I agree. I would find “Belgium and Holland” acceptable because in English (American English, at least), Holland is a metonym for The Netherlands.

Is that the case or is it just ignorance?
At least technically “Holland” consists of two regions of the Netherlands (which happens to be where most of the population live).
A lot of Brits, especially the Scots and Welsh get upset when people (usually Americans) refer to England and Britain as metonyms. I would not be surprised if it is the same wih the Dutch if someone refers to “Holland” but actually means “The Netherlands”

There is no question that Americans use it that way. Whether it is a metonym or plain ignorance is not clear. Recall that Wagner seemed to use it that way.

I’ve never understood why Belgium even exists. Half of it should be in the Netherlands and half in France.

It was created as the neutral zone between two powers. Which is why it was so significant the Germany went through it in WWI.

The reason the Earth has been shunned for so long is also due to a language problem. On Earth, Belgium refers to a small country. Throughout the rest of the galaxy, Belgium is the most unspeakably rude word there is. - The Hitchhiker’s Guide to the Galaxy

It’s not just America, tons of places both English-speaking and not use a term equivalent to “Holland” for Netherlands or e.g. in Japanese the normal word for UK comes from England. It’s an example of synecdoche.

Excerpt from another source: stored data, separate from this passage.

(** What the coroutines do not touch: everything but the queue, the counters and
    the frames; predictions do not change. *)
Definition core_of r : Runtime U := set_tick 0 (set_local [] (set_pending 0 r)).
Record goes s r σ s' r' σ' : Prop := {
  go_world : world_of s' = with_rt (world_of s) this r';
  go_calls : calls (senv s') = calls (senv s);
  go_orphans : orphans s' = orphans s;
  go_core : core_of r' = core_of r;
  go_next : (next_frame s ≤ next_frame s')%nat;
  go_pred j : (j < next_frame s)%nat → σ' j = σ j
}.

Lemma goes_trans s1 r1 σ1 s2 r2 σ2 s3 r3 σ3 :
  goes s1 r1 σ1 s2 r2 σ2 → goes s2 r2 σ2 s3 r3 σ3 → goes s1 r1 σ1 s3 r3 σ3.
Proof.
  intros [W1 C1 O1 K1 N1 P1] [W2 C2 O2 K2 N2 P2]. split; try congruence; [| lia |].
  - by rewrite W2, W1, with_rt_twice.
  - intros j Hj. rewrite P2 by lia. auto.
Qed.

Lemma exec_goes s r q id σ :
  steady s r q (Some id) σ →
  ∃ h s' r' q' σ', exec sf this id s = Done h s' ∧ steady s' r' q' (next_cur h) σ' ∧ h ≠ NullHandle ∧
    goes s r σ s' r' σ' ∧ (total s' σ' + 1 = total s σ)%nat.
Proof.
  intros [Hrt [R Hi] Hb Hp Hpd].
  destruct (proj1 (inv_active _ _ _ _ _ _ Hi id)) as (f & Hid & _); [by left |].
  destruct (predicted_fine this _ _ _ _ _ _ _ Hi Hid Hp) as [Hpl Hnm].
  destruct (exec_plain this sf root R s r id f q Hi Hrt Hid Hb Hpl) as [(h & fs' & nx' & q' & Ex & Ht) | (c & _ & Hm)]; [| done].
  destruct (trans_inv _ _ _ _ _ _ _ _ _ _ R Ht Hi Hb) as (R' & Hi' & Hb' & Hh).
  destruct (trans_predicted _ _ _ _ _ _ _ _ _ _ R σ Ht Hi Hb Hp) as (σ' & Hp' & Hσ & Htot).
  pose proof (trans_load _ (λ _, 0%nat) _ _ _ _ _ _ _ _ R _ f Ht Hi Hb Hid Hpl) as Hw.
  set (r' := set_local (promise_addr <$> q') (if pend_delta f h =? 0 then r else
               set_pending (u64 (pending_works_ r + pend_delta f h)) r)).
  exists h, (stepped this s r fs' nx' q' (pend_delta f h)), r', q', σ'. split; [done |]. split_and!; [| done | | done].
  - split; [| eauto | done | done |].
    + split; [apply with_rt_lookup | done].
    + cbn [stepped frames]. unfold waiting in *. rewrite Hw. unfold r'. destruct (Z.eqb_spec (pend_delta f h) 0) as [E | E]; simpl.
      * by rewrite E, Z.add_0_r.
      * rewrite Hpd. apply wrap_add_l.
  - split; try done.
    + unfold r', core_of. by destruct (pend_delta f h =? 0).
    + simpl. destruct Ht; simpl; lia.
Qed.

Lemma resume_goes fuel : ∀ s r q id σ,
  steady s r q (Some id) σ → (total s σ ≤ fuel)%nat →
  ∃ s' r' q' σ', resume sf fuel this (Handle id) s = Done tt s' ∧ steady s' r' q' None σ' ∧
    goes s r σ s' r' σ' ∧ (total s' σ' < total s σ)%nat.
Proof.
  induction fuel as [|fuel IH]; intros s r q id σ Hs Hf;
    destruct (exec_goes s r q id σ Hs) as (h & s1 & r1 & q1 & σ1 & Ex & Hs1 & Hh & G1 & T1); [lia |].
  cbn [resume]. erewrite bind_done by exact Ex. destruct h as [| | id1]; [| done |].
  - exists s1, r1, q1, σ1. by destruct fuel; split_and!; try done; lia.
  - destruct (IH s1 r1 q1 id1 σ1 Hs1) as (s2 & r2 & q2 & σ2 & E2 & Hs2 & G2 & T2); [lia |].
    exists s2, r2, q2, σ2. split_and!; [done | done | by eapply goes_trans | lia].
Qed.

Lemma frame_at_addr id : frame_at (promise_addr id) = id.
Proof. unfold frame_at, promise_addr. rewrite Z.mul_comm, Z.div_mul by lia. lia. Qed.

Lemma steady_set s r q cur σ r' q' cur' :
  steady s r q cur σ → local_queue_ r' = promise_addr <$> q' → pending_works_ r' = pending_works_ r →
  active cur' q' = active cur q → steady (with_rt_in s this r') r' q' cur' σ.
Proof.
  intros [Hrt [R Hi] Hb Hp Hpd] Hq Hpw Ha. split; [split; [apply with_rt_in_lookup | done] | | done | done | by rewrite Hpw].
  exists R. destruct Hi as [H1 H2 H3 H4 H5 H6 H7 H8]. split; try done; rewrite Ha; [apply H7 | apply H8].
Qed.

Context (cqe_nr : cqe → Z) (wf : nat).

(** The loop runs all coroutines to their end. *)
Lemma run_loop_goes fuel wfuel : ∀ s r q σ,
  steady s r q None σ → uring_peek_cqe (ring_ (rt_ring_ r)) = - EAGAIN → exit_allowed_ r = true →
  (total s σ ≤ fuel)%nat → (total s σ < wfuel)%nat →
  ∃ s' r' σ', run_loop (invoke sf fuel) (handle sf fuel) cqe_nr wf wfuel this s = Done tt s' ∧
    steady s' r' [] None σ' ∧ goes s r σ s' r' σ'.
Proof.
  induction wfuel as [|wfuel IH]; intros s r q σ Hs Hpk Hex Hf Hw; [lia |].
  pose proof Hs as [[Hrt Hq] [R Hi] Hb Hp Hpd]. rewrite run_loop_S.
  pose proof (run_turn_idle (invoke sf fuel) (handle sf fuel) cqe_nr wf s this r Hrt Hpk) as [t Et]. rewrite Hq in Et.
  destruct q as [|id q].
  - assert (pending_works_ r = 0) as Hz.
    { rewrite Hpd, map_sum_zero; [done |]. intros j f Hj. unfold waiting, load.
      assert (is_final f = true) as Hfin; [| unfold is_final in Hfin; by destruct (code_ f)].
      apply (all_final this root _ R Hi) with j; [| done]. intros j' f' a t' k Hj' Ec. exfalso.
      destruct (Hp _ _ Hj') as [Hpj _]. unfold is_final, predict in Hpj. rewrite Ec in Hpj. by destruct Hpj. }
    rewrite Hz, Hex in Et. simpl in Et. eexists _, (set_tick t r), σ.
    split; [by erewrite bind_done by exact Et |]. split; [by apply (steady_set s r [] None σ) |]. by split.
  - simpl in Et. set (r1 := set_local (promise_addr <$> q) (set_tick t r)) in Et.
    assert (steady (with_rt_in s this r1) r1 q (Some id) σ) as Hs1 by (by apply (steady_set s r (id :: q) None σ)).
    destruct (resume_goes fuel _ _ _ _ _ Hs1 Hf) as (s2 & r2 & q2 & σ2 & E2 & Hs2 & G2 & T2).
    erewrite bind_done.
    2: { rewrite Et. unfold invoke at 1. rewrite frame_at_addr. by erewrite bind_done by exact E2. }
    assert (goes s r σ (with_rt_in s this r1) r1 σ) as G1.
    { by split. }
    pose proof (go_core _ _ _ _ _ _ G2) as Hc. unfold core_of, r1 in Hc. injection Hc. intros.
    change (total (with_rt_in s this r1) σ) with (total s σ) in T2.
    destruct (IH s2 r2 q2 σ2 Hs2) as (s3 & r3 & σ3 & E3 & Hs3 & G3); [congruence | congruence | lia | lia |].
    exists s3, r3, σ3. split_and!; [done | done |]. eapply goes_trans; [exact G1 |]. by eapply goes_trans.
Qed.
End run.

Northern Ireland unionists/loyalists like to be called “British” even though they’re the only ones to not live on the island of Britain.

“Britain” is frequently uses as a synonym for the United Kingdom, and “America” for the USA, so it’s not as though “Holland” for the Netherlands is without precedent.

Indeed, you could argue that “the Netherlands” is itself another example, since the country of that name includes only a part of the Low Countries.

Indeed, going right back - wars of the Spanish and Austrian Successions (or rather, France vs. Everyone Else). Such that it got the nickname “The Cockpit of Europe”.

And virtually no-one who actually lives there wants to become Dutch or French.

Now when I think of Belgium, it’s not gin/beer, Jacques Brel, Front 242, Tintin, or Manneken Pis that first come to mind, it is that they are the baddest of asses in all of Europe according to Caesar, which is why comments like this

make me sad.

Caesar was a long time ago. Perhaps they’ve gone soft. :wink:

Um … to actually get back to the question posed in the OT, the headline as posted is absurd. There is a massive amount of moving air, and only a teeny-tiny amount of it passes through the blades of the windmills. To imply that Belgium is somehow detracting from the wind power of the Netherlands is ridiculous.

Wind shadow is a real thing, turbine placement make a huge difference in the output of a wind farm. The further you are “behind” the other wind farm the the less the effect so can still be significant.

The article claims Dutch wind farms would generate 3% more if there were no wind farms in Belgian waters and I would need concrete evidence to show that is not the case it seems reasonable to me.